El decoro y la urbanidad.
Hay ciertas cosas que nos disgustan por lo que toca a los demás, y otras que nos incomodan con relación a nosotros mismos.
Del decoro.
No basta para la Urbanidad no hacer cosa alguna que pueda incomodar a los demás, así en los objetos de importancia como en los más triviales; es precioso también que ninguna acción particular nos degrade a nuestros propios ojos. La sociedad, en la cual nuestro estado o posición en el mundo nos obliga a vivir, no exige solamente la Urbanidad y la buena crianza para ella, la recomienda también para nosotros mismos. No ignora que el hombre bien educado para los otros, solo lo es, digámoslo así, de un modo incierto y dudoso, y que con el hombre que lo es para sí mismo, nada tiene que recelar, todas las dudas e incertidumbres desaparecen. Este solo merece y fija su confianza, y la confianza es, sin disputa, el primer vínculo de la sociedad.

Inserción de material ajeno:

(* ===== verification/Types.v ===== *)
(** * Types: the data of the middleware

    include/symbios/common/enumerations.h and
    include/symbios/common/data_structure.h.  [CharStruct] (a fixed-size string
    of the basket library) is a [string]; [buffer_] is an allocation or null
    (Effects.v); a null [shared_ptr<StorageSolution>] is [None]. *)

From S2P Require Import Prelude CText Effects.

(** ** Enumerations *)

Inductive IOClientType := FILE_IO | REDIS_IO | MONGO_IO.

Inductive DataDistributionPolicy :=
| RANDOM_POLICY | ROUND_ROBIN_POLICY | HEURISTICS_POLICY | DYNAMIC_PROGRAMMING_POLICY.

#[global] Instance IOClientType_eq_dec : EqDecision IOClientType.
Proof. solve_decision. Defined.

#[global] Instance DataDistributionPolicy_eq_dec : EqDecision DataDistributionPolicy.
Proof. solve_decision. Defined.

(** ** Data *)

Record Data := mkData {
  id_ : string;
  position_ : Z;
  buffer_ : buffer;
  data_size_ : Z;
  storage_index_ : Z;
}.

#[global] Instance Data_eq_dec : EqDecision Data.
Proof. solve_decision. Defined.

(** [Data()]. *)
Definition Data0 : Data := mkData "" 0 None 0 0.

Definition set_id (i : string) (d : Data) : Data :=
  mkData i (position_ d) (buffer_ d) (data_size_ d) (storage_index_ d).
Definition set_position (p : Z) (d : Data) : Data :=
  mkData (id_ d) p (buffer_ d) (data_size_ d) (storage_index_ d).
Definition set_buffer (b : buffer) (d : Data) : Data :=
  mkData (id_ d) (position_ d) b (data_size_ d) (storage_index_ d).
Definition set_data_size (n : Z) (d : Data) : Data :=
  mkData (id_ d) (position_ d) (buffer_ d) n (storage_index_ d).
Definition set_storage_index (i : Z) (d : Data) : Data :=
  mkData (id_ d) (position_ d) (buffer_ d) (data_size_ d) i.

(** The fields are in the range of their C types. *)
Definition Data_wf (d : Data) : Prop :=
  is_u64 (position_ d) /\ is_u64 (data_size_ d) /\ is_u16 (storage_index_ d).

(** ** Storage solutions *)

Inductive StorageSolution :=
| FileSS (end_point : string)
| RedisSS (end_point port : string)
| MongoSS (end_point database collection : string).

#[global] Instance StorageSolution_eq_dec : EqDecision StorageSolution.
Proof. solve_decision. Defined.

Definition end_point_ (s : StorageSolution) : string :=
  match s with FileSS e | RedisSS e _ | MongoSS e _ _ => e end.

Definition io_client_type_ (s : StorageSolution) : IOClientType :=
  match s with FileSS _ => FILE_IO | RedisSS _ _ => REDIS_IO | MongoSS _ _ _ => MONGO_IO end.

(** [std::unordered_map<uint16_t, std::shared_ptr<StorageSolution>>]: the
    entries in the map's iteration order. *)
Abbreviation solution_map := (list (Z * option StorageSolution)) (only parsing).

(** [m.find (k)]. *)
Fixpoint find_solution (k : Z) (m : solution_map) : option (option StorageSolution) :=
  match m with
  | [] => None
  | (k', s) :: m' => if decide (k' = k) then Some s else find_solution k m'
  end.

(** [m[k]]: a missing key is added with a null pointer. *)
Definition index_solution (k : Z) (m : solution_map) : option StorageSolution * solution_map :=
  match find_solution k m with
  | Some s => (s, m)
  | None => (None, m ++ [(k, None)])
  end.

Lemma index_solution_present k m s :
  find_solution k m = Some s -> index_solution k m = (s, m).
Proof. unfold index_solution. by intros ->. Qed.

(** ** Distributions and metadata *)

Record DataDistribution := mkDataDistribution {
  source_data_ : Data;
  destination_data_ : Data;
  dist_storage_index_ : Z;
}.

Definition DataDistribution0 : DataDistribution := mkDataDistribution Data0 Data0 0.

Definition set_destination (f : Data -> Data) (d : DataDistribution) : DataDistribution :=
  mkDataDistribution (source_data_ d) (f (destination_data_ d)) (dist_storage_index_ d).

Record Metadata := mkMetadata {
  is_link_ : bool;
  meta_storage_index_ : Z;
  links_ : gmap Z Data;
}.

Definition Metadata0 : Metadata := mkMetadata false 0 ∅.

Definition set_links (l : gmap Z Data) (m : Metadata) : Metadata :=
  mkMetadata (is_link_ m) (meta_storage_index_ m) l.

(** ** Printing: the stream operators of src/symbios/common/data_structure.cpp *)

Definition show_Data (m : Data) : string :=
  "{id_:" +:+ id_ m +:+ ",data_size_:" +:+ to_string (data_size_ m) +:+
  ",position_:" +:+ to_string (position_ m) +:+
  ",storage_index_:" +:+ to_string (storage_index_ m) +:+ "}".

(** The loop counter of the metadata printer is never increased. *)
Definition show_links (m : gmap Z Data) : string :=
  foldr (fun e acc =>
    "{ first:" +:+ to_string e.1 +:+ ", second:" +:+ to_string e.1 +:+ "}" +:+
    (if (0 <? u64 (Z.of_nat (size m) - 1)) then "," else "") +:+ "}" +:+ acc)
  "" (map_to_list m).

Definition show_Metadata (m : Metadata) : string :=
  "{storage_index_:" +:+ to_string (meta_storage_index_ m) +:+
  ",is_link_:" +:+ (if is_link_ m then "1" else "0") +:+
  ",links_:{" +:+ show_links (links_ m).

Definition show_DataDistribution (m : DataDistribution) : string :=
  "{source_data_:" +:+ show_Data (source_data_ m) +:+
  ",destination_data_:" +:+ show_Data (destination_data_ m) +:+
  ",storage_index_:" +:+ to_string (dist_storage_index_ m) +:+ "}".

Dejando aparte lo que constituye esencialmente la urbanidad y la buena crianza, hay ciertas cosas que nos disgustan por lo que toca a los demás, y otras que nos incomodan con relación a nosotros mismos. Así, privamos a los demás de muchos placeres, cuya reciprocidad reclama el comercio de la vida, o nos privamos a nosotros mismos de las satisfacciones qua recibiríamos en cambio, si guardásemos en esta parte una conducta más afable y complaciente.
A la virtud llamada Decoro corresponde remediar este inconveniente. Ella nos obliga a conformar nuestras acciones con nuestros deberes, nos impide hacer el mal que debemos evitar, y procurar que coloquemos siempre el bien que practicamos, en el justo equilibrio que debe guardar para parecer bien.
El Decoro, pues, es una virtud moral, por cuyo medio no solo lo que se hace, sino el modo con que se hace, parece siempre bien a nuestros ojos y a los de los demás.
"El Decoro es siempre una virtud necesaria"
Llamo al Decoro virtud para distinguirle de ciertas prendas agradables que nos da la naturaleza o adquirimos con el hábito, las cuales solo contribuyen al embellecimiento de la sociedad, al paso que el Decoro es a un mismo tiempo su vínculo y su ornato.
Le doy luego el título de moral, porque a la par de las demás virtudes conocidas por tales aumenta las prendas del corazón, y para ser verdadera debe residir a la vez en el corazón y en las acciones.
La civilidad, según la acepción que se le suele dar en el mundo, es muy frecuentemente una virtud libre; pero el Decoro es siempre una virtud necesaria. Puede uno dispensarse de ciertos actos de civilidad sin causar perjuicio a nadie, mientras que se halle medio de justificar el motivo; pero no se puede faltar a las reglas del Decoro sin exponerse a menoscabar la opinión que se tiene adquirida; porque el Decoro es, para expresarme así, una virtud indispensable que no podemos desatender sin faltar a lo que nos debemos a nosotros mismos.
Las faltas que comete contra el Decoro una persona obscura en la sociedad, solo ofenden el deber general que nos obliga a que todas nuestras acciones estén en los límites de la razón y de la buena crianza; pero en personas de condición estas mismas faltas atacan muchos deberes que les son peculiares. Perjudican la gloria en un héroe, la grandeza en un príncipe, la gravedad en un magistrado, la perfección en un religioso, la modestia y la delicadeza de sentimientos en una dama, la fama de caballero en un joven fino y bien nacido.
Si queremos que nuestras acciones obtengan siempre el sello de la aprobación general, es preciso que su móvil tenga analogía con nuestro deber y nuestra reputación.